Dataset entries
--
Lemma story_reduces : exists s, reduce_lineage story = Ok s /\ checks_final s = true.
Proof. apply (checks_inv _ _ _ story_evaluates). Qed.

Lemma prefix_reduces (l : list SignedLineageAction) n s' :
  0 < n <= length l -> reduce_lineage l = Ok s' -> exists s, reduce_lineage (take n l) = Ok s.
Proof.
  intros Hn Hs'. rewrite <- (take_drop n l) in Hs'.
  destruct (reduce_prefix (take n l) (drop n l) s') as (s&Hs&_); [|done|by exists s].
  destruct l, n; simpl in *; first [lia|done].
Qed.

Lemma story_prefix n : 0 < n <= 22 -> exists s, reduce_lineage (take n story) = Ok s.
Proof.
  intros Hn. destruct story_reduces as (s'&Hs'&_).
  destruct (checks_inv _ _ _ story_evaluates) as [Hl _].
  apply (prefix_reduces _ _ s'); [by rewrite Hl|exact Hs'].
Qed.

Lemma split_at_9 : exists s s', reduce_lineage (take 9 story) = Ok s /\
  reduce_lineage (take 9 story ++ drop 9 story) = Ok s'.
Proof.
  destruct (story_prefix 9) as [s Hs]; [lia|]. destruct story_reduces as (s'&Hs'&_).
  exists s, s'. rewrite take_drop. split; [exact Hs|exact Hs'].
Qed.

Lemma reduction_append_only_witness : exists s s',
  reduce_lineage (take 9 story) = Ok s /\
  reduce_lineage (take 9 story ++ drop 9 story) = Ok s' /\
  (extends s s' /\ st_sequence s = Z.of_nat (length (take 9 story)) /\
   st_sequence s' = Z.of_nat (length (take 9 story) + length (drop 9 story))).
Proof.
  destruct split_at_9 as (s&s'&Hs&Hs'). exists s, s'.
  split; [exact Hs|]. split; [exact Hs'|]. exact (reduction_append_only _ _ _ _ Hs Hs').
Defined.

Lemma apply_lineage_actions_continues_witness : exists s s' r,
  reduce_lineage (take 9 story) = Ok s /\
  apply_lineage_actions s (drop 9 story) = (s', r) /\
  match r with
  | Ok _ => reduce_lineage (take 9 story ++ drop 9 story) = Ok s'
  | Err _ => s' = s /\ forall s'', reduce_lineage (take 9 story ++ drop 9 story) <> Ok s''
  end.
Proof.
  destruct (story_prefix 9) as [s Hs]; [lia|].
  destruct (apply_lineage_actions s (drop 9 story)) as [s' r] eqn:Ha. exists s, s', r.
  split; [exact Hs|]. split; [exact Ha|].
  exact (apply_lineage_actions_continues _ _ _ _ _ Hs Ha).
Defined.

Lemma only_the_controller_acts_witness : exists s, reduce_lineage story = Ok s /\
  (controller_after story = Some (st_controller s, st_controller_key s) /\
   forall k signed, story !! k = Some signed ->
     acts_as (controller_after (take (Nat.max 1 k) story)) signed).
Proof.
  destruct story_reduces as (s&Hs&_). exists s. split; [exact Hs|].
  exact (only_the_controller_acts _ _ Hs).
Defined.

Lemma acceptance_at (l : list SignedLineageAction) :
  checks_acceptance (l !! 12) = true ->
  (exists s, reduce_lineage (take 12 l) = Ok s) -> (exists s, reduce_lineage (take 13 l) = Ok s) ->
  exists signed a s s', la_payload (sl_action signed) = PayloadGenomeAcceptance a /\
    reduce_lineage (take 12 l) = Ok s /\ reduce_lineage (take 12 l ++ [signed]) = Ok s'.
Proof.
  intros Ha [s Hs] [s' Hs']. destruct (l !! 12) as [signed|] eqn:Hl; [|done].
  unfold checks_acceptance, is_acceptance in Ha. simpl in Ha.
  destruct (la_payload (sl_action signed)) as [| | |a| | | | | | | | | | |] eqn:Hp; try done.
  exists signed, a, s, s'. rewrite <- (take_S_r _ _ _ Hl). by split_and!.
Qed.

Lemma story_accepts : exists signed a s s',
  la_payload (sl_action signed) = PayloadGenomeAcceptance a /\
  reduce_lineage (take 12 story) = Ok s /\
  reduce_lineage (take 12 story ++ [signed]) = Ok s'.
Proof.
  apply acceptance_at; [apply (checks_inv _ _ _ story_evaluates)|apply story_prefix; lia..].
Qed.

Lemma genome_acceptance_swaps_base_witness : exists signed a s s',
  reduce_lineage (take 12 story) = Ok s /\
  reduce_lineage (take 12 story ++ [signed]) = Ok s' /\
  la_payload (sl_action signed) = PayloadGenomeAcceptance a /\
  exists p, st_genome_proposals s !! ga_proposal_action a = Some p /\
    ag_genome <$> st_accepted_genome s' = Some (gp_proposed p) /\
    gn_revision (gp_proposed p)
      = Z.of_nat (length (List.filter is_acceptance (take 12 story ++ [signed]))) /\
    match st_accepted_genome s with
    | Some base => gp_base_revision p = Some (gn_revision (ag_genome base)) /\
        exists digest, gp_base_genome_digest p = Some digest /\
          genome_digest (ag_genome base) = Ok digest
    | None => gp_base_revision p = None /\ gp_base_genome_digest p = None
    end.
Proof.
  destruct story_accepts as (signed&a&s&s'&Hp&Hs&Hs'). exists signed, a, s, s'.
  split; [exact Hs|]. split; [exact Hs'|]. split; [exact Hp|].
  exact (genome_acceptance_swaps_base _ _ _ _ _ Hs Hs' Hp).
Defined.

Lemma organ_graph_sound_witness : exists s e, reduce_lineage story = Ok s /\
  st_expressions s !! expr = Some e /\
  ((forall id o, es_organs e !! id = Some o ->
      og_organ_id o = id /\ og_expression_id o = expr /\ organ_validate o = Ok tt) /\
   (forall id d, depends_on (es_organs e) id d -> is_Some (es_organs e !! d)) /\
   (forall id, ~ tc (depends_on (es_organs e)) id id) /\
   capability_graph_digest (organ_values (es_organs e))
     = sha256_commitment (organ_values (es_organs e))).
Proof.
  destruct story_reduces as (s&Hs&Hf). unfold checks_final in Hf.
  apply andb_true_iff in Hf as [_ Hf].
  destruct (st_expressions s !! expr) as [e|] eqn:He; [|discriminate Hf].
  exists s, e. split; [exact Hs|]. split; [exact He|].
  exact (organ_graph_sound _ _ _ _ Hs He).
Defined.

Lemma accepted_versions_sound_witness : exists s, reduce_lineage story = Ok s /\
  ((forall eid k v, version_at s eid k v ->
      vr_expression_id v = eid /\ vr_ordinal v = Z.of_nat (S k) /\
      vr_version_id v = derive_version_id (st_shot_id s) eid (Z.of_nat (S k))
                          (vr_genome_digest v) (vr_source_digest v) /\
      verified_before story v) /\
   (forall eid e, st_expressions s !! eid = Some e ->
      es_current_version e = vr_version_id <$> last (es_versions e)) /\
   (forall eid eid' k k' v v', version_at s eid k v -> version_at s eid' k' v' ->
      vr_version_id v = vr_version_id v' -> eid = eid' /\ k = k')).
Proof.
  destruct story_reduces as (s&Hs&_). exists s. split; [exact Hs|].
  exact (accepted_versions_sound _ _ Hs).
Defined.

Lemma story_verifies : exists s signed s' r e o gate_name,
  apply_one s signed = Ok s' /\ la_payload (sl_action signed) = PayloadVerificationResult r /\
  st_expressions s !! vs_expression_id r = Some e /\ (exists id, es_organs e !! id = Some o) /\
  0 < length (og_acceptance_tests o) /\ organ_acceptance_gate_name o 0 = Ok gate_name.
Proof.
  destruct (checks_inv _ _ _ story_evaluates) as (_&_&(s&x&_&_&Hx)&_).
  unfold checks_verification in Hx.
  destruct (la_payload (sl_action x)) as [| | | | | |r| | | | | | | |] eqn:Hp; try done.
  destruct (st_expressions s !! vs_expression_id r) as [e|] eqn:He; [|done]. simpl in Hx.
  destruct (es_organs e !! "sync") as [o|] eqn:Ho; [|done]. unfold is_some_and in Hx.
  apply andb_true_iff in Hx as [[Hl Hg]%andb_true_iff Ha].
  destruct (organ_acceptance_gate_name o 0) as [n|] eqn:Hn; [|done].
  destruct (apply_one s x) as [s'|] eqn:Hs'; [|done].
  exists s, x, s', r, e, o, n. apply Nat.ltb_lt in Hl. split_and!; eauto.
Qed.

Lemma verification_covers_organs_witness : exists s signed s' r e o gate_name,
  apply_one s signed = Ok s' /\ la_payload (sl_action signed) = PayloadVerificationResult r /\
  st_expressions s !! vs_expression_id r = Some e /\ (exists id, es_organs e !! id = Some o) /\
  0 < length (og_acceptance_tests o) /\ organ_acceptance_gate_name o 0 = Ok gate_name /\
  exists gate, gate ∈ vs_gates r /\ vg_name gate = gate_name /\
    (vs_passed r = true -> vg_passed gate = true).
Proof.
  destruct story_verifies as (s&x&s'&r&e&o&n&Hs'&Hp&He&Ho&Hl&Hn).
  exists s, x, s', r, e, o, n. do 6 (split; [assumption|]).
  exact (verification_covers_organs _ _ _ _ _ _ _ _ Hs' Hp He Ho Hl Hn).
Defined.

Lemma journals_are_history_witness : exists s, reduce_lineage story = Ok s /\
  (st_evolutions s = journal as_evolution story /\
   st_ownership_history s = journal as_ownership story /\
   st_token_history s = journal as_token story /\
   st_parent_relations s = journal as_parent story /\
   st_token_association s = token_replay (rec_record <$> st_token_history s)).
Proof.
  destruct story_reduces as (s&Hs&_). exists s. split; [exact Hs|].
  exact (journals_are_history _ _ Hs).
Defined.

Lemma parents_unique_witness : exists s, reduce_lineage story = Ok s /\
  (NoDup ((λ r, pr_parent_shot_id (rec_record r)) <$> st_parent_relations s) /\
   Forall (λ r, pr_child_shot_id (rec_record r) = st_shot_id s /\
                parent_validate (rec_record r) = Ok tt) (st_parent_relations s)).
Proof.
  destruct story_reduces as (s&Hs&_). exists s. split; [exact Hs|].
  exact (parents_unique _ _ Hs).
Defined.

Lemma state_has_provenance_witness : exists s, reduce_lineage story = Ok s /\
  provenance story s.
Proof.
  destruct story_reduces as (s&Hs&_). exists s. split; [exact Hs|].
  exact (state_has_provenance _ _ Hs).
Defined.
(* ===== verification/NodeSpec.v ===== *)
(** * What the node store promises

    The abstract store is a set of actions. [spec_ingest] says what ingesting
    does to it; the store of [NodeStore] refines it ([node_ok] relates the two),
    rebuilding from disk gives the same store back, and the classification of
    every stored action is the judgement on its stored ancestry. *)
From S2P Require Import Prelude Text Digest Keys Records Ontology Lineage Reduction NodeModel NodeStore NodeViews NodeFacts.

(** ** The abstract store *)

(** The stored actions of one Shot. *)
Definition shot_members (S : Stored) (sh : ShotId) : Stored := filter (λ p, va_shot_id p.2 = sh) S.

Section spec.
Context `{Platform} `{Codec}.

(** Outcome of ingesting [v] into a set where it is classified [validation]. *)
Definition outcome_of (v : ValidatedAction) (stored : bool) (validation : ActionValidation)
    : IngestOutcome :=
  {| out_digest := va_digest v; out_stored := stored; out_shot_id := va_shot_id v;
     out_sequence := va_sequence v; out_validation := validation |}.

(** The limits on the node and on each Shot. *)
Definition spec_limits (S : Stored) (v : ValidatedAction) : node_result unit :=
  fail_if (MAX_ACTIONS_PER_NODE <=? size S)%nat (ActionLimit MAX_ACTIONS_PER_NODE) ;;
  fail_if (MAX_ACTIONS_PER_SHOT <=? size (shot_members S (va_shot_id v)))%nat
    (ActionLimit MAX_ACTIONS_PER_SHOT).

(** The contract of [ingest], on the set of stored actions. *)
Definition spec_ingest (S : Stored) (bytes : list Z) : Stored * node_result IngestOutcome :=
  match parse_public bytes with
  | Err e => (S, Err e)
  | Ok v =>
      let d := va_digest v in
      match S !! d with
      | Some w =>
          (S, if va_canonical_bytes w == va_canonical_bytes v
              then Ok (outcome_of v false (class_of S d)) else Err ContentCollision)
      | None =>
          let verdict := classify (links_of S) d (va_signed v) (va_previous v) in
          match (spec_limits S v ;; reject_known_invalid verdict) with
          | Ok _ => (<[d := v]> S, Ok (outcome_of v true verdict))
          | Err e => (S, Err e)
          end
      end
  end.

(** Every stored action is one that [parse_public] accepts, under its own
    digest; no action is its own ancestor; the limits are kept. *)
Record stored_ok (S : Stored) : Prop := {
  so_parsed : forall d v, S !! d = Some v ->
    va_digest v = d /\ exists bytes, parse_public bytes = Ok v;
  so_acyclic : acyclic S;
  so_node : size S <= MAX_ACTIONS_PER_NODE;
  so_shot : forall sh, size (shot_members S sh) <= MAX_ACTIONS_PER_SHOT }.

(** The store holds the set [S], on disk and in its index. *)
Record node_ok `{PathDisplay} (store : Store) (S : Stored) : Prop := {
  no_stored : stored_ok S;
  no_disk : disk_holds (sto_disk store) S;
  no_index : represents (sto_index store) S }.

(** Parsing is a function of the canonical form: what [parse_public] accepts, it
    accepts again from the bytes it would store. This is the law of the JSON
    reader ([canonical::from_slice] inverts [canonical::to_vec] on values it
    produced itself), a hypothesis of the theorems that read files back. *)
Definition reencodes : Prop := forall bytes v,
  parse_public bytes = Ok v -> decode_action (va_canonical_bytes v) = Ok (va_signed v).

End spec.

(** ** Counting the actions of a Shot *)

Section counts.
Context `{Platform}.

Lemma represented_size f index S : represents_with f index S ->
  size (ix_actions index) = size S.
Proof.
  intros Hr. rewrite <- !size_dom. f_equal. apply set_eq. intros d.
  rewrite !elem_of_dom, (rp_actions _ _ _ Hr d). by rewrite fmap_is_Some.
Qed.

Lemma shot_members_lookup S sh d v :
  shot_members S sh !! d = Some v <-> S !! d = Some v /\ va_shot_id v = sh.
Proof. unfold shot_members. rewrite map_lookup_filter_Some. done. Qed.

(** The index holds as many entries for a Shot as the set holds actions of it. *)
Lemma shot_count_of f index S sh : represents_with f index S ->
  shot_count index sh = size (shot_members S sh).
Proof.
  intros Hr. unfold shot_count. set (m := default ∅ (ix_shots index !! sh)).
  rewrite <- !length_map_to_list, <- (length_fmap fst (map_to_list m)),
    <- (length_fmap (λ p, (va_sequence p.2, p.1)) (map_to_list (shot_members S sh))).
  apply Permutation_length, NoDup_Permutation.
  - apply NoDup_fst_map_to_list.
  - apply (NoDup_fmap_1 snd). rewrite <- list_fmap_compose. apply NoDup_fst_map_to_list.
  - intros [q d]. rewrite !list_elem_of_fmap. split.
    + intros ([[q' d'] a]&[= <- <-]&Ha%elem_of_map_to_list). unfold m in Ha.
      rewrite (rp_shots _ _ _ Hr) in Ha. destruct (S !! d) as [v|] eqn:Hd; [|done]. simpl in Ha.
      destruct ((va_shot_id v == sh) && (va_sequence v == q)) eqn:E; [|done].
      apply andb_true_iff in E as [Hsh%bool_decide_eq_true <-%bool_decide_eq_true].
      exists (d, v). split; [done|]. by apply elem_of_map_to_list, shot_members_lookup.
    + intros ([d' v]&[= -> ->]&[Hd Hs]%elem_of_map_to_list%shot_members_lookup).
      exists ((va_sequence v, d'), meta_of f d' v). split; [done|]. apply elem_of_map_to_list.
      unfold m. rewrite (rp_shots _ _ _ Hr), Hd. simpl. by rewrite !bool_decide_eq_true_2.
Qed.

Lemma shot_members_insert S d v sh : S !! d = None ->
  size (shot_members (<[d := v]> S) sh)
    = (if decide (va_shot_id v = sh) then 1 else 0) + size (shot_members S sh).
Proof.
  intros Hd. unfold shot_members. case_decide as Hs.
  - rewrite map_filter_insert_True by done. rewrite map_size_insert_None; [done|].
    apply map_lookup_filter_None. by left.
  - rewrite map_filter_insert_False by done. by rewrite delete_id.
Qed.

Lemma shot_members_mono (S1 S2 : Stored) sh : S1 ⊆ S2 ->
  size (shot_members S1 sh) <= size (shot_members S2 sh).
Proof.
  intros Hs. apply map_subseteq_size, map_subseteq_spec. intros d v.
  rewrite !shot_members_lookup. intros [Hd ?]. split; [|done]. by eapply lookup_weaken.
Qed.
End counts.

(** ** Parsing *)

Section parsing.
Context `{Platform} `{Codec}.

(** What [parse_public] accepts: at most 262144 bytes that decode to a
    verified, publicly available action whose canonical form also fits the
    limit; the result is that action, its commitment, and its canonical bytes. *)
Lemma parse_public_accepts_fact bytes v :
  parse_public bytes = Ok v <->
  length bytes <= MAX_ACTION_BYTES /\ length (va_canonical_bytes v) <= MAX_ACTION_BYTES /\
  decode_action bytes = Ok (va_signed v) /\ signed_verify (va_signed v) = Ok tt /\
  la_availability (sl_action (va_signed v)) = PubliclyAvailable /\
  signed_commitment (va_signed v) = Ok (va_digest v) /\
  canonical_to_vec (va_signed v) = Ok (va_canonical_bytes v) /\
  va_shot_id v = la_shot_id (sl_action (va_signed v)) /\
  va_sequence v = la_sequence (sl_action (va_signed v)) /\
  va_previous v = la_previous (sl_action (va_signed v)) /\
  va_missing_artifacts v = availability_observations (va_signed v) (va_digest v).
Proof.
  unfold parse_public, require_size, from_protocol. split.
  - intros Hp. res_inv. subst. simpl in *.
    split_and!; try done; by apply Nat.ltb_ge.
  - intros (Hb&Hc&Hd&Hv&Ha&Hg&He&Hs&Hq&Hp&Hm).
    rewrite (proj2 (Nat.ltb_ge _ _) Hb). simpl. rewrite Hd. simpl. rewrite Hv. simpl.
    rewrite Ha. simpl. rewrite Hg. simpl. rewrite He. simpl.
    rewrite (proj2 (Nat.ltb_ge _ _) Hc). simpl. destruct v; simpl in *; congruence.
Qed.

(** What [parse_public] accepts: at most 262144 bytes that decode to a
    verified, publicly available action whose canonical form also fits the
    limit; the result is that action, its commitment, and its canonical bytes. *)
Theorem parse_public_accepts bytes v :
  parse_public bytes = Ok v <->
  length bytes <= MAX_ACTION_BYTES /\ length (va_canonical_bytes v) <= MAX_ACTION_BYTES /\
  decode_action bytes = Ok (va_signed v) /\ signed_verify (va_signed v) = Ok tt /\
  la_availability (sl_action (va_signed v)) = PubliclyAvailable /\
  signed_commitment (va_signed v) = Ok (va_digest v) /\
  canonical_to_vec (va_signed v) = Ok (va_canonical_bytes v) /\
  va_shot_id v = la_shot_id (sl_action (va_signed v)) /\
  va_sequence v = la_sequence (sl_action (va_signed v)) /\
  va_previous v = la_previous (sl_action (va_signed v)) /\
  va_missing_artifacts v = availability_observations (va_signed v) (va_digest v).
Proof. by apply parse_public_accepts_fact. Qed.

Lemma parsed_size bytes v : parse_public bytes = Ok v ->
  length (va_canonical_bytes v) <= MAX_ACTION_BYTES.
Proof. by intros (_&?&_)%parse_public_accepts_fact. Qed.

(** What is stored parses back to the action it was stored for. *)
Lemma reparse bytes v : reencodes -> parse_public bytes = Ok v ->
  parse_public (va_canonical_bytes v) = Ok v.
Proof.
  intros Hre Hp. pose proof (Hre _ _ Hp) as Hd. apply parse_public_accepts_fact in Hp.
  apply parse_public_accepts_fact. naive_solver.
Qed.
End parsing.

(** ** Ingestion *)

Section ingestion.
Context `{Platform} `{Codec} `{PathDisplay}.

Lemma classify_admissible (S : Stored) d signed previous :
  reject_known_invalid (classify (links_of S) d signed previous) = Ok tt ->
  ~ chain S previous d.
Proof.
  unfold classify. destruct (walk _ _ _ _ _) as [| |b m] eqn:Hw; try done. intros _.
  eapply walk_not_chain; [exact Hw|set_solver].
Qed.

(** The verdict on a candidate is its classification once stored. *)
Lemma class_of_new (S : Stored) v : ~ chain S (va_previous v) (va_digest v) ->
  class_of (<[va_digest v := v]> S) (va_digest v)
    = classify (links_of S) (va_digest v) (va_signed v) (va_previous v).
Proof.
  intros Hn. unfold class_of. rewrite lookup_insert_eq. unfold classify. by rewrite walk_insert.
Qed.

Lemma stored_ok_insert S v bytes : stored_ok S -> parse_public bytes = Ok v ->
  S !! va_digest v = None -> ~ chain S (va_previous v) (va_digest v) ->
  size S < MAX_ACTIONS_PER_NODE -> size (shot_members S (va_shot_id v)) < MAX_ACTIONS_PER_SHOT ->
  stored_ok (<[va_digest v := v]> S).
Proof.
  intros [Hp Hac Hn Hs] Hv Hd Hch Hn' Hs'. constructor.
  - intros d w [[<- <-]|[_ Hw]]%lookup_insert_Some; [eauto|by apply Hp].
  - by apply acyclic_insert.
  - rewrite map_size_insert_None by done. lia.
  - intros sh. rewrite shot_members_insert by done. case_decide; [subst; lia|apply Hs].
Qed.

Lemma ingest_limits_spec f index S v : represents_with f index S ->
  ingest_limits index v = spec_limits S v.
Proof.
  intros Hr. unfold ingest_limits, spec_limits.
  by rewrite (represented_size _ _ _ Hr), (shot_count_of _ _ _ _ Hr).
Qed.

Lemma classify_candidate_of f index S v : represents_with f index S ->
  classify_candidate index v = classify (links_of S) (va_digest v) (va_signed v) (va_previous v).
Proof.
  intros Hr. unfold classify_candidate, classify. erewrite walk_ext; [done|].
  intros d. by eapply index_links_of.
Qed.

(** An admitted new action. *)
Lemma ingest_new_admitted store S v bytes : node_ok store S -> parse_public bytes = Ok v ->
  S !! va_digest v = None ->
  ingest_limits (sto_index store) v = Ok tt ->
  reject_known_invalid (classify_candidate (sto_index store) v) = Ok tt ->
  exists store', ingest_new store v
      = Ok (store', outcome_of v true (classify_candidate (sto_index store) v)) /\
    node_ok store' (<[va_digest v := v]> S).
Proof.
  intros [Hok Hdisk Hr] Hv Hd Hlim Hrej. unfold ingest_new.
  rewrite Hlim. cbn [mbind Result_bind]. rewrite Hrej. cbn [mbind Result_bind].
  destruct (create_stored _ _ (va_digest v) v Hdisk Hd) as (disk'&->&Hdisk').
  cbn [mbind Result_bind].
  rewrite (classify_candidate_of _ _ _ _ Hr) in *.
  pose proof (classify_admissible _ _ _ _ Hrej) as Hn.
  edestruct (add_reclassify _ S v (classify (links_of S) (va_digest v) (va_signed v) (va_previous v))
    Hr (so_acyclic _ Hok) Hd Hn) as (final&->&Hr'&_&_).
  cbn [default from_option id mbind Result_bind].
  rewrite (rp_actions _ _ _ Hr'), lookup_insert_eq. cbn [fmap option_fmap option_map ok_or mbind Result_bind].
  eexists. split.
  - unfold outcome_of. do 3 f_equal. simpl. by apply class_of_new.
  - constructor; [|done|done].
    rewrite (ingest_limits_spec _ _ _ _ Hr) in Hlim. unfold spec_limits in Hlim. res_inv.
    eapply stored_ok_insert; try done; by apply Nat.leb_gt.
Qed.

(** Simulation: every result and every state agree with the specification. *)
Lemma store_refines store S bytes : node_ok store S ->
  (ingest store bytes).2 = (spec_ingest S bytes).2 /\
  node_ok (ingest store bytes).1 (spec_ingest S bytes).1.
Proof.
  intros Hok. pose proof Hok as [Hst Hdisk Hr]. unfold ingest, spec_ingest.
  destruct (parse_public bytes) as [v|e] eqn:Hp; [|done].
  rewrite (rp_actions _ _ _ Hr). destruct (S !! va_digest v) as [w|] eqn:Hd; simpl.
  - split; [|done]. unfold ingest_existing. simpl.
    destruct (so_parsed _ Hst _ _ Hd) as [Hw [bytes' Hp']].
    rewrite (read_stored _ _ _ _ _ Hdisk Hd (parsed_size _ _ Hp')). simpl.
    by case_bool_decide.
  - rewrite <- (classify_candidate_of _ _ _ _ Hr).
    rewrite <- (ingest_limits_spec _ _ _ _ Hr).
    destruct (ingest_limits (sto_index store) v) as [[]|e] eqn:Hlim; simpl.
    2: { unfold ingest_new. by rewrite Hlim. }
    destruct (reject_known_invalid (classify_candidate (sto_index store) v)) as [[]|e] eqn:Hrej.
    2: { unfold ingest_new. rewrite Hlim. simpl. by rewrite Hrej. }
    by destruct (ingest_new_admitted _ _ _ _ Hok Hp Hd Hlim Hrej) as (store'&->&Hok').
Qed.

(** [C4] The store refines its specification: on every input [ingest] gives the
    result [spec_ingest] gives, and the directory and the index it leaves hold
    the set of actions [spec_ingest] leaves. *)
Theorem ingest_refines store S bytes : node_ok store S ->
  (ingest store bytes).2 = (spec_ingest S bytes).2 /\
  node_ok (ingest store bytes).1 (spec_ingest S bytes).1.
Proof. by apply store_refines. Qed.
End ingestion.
--
- [WORK TO BE COMPLETED]: Restate word for word the entries above, starting at the line with "st_parent_relations s = journal" and ending at the line with "(ActionLimit MAX_ACTIONS_PER_SHOT).", inclusive, and no others.

- [ANSWER TO THE EXERCISE]:
   st_parent_relations s = journal as_parent story /\
   st_token_association s = token_replay (rec_record <$> st_token_history s)).
Proof.
  destruct story_reduces as (s&Hs&_). exists s. split; [exact Hs|].
  exact (journals_are_history _ _ Hs).
Defined.

Lemma parents_unique_witness : exists s, reduce_lineage story = Ok s /\
  (NoDup ((λ r, pr_parent_shot_id (rec_record r)) <$> st_parent_relations s) /\
   Forall (λ r, pr_child_shot_id (rec_record r) = st_shot_id s /\
                parent_validate (rec_record r) = Ok tt) (st_parent_relations s)).
Proof.
  destruct story_reduces as (s&Hs&_). exists s. split; [exact Hs|].
  exact (parents_unique _ _ Hs).
Defined.

Lemma state_has_provenance_witness : exists s, reduce_lineage story = Ok s /\
  provenance story s.
Proof.
  destruct story_reduces as (s&Hs&_). exists s. split; [exact Hs|].
  exact (state_has_provenance _ _ Hs).
Defined.
(* ===== verification/NodeSpec.v ===== *)
(** * What the node store promises

    The abstract store is a set of actions. [spec_ingest] says what ingesting
    does to it; the store of [NodeStore] refines it ([node_ok] relates the two),
    rebuilding from disk gives the same store back, and the classification of
    every stored action is the judgement on its stored ancestry. *)
From S2P Require Import Prelude Text Digest Keys Records Ontology Lineage Reduction NodeModel NodeStore NodeViews NodeFacts.

(** ** The abstract store *)

(** The stored actions of one Shot. *)
Definition shot_members (S : Stored) (sh : ShotId) : Stored := filter (λ p, va_shot_id p.2 = sh) S.

Section spec.
Context `{Platform} `{Codec}.

(** Outcome of ingesting [v] into a set where it is classified [validation]. *)
Definition outcome_of (v : ValidatedAction) (stored : bool) (validation : ActionValidation)
    : IngestOutcome :=
  {| out_digest := va_digest v; out_stored := stored; out_shot_id := va_shot_id v;
     out_sequence := va_sequence v; out_validation := validation |}.

(** The limits on the node and on each Shot. *)
Definition spec_limits (S : Stored) (v : ValidatedAction) : node_result unit :=
  fail_if (MAX_ACTIONS_PER_NODE <=? size S)%nat (ActionLimit MAX_ACTIONS_PER_NODE) ;;
  fail_if (MAX_ACTIONS_PER_SHOT <=? size (shot_members S (va_shot_id v)))%nat
    (ActionLimit MAX_ACTIONS_PER_SHOT).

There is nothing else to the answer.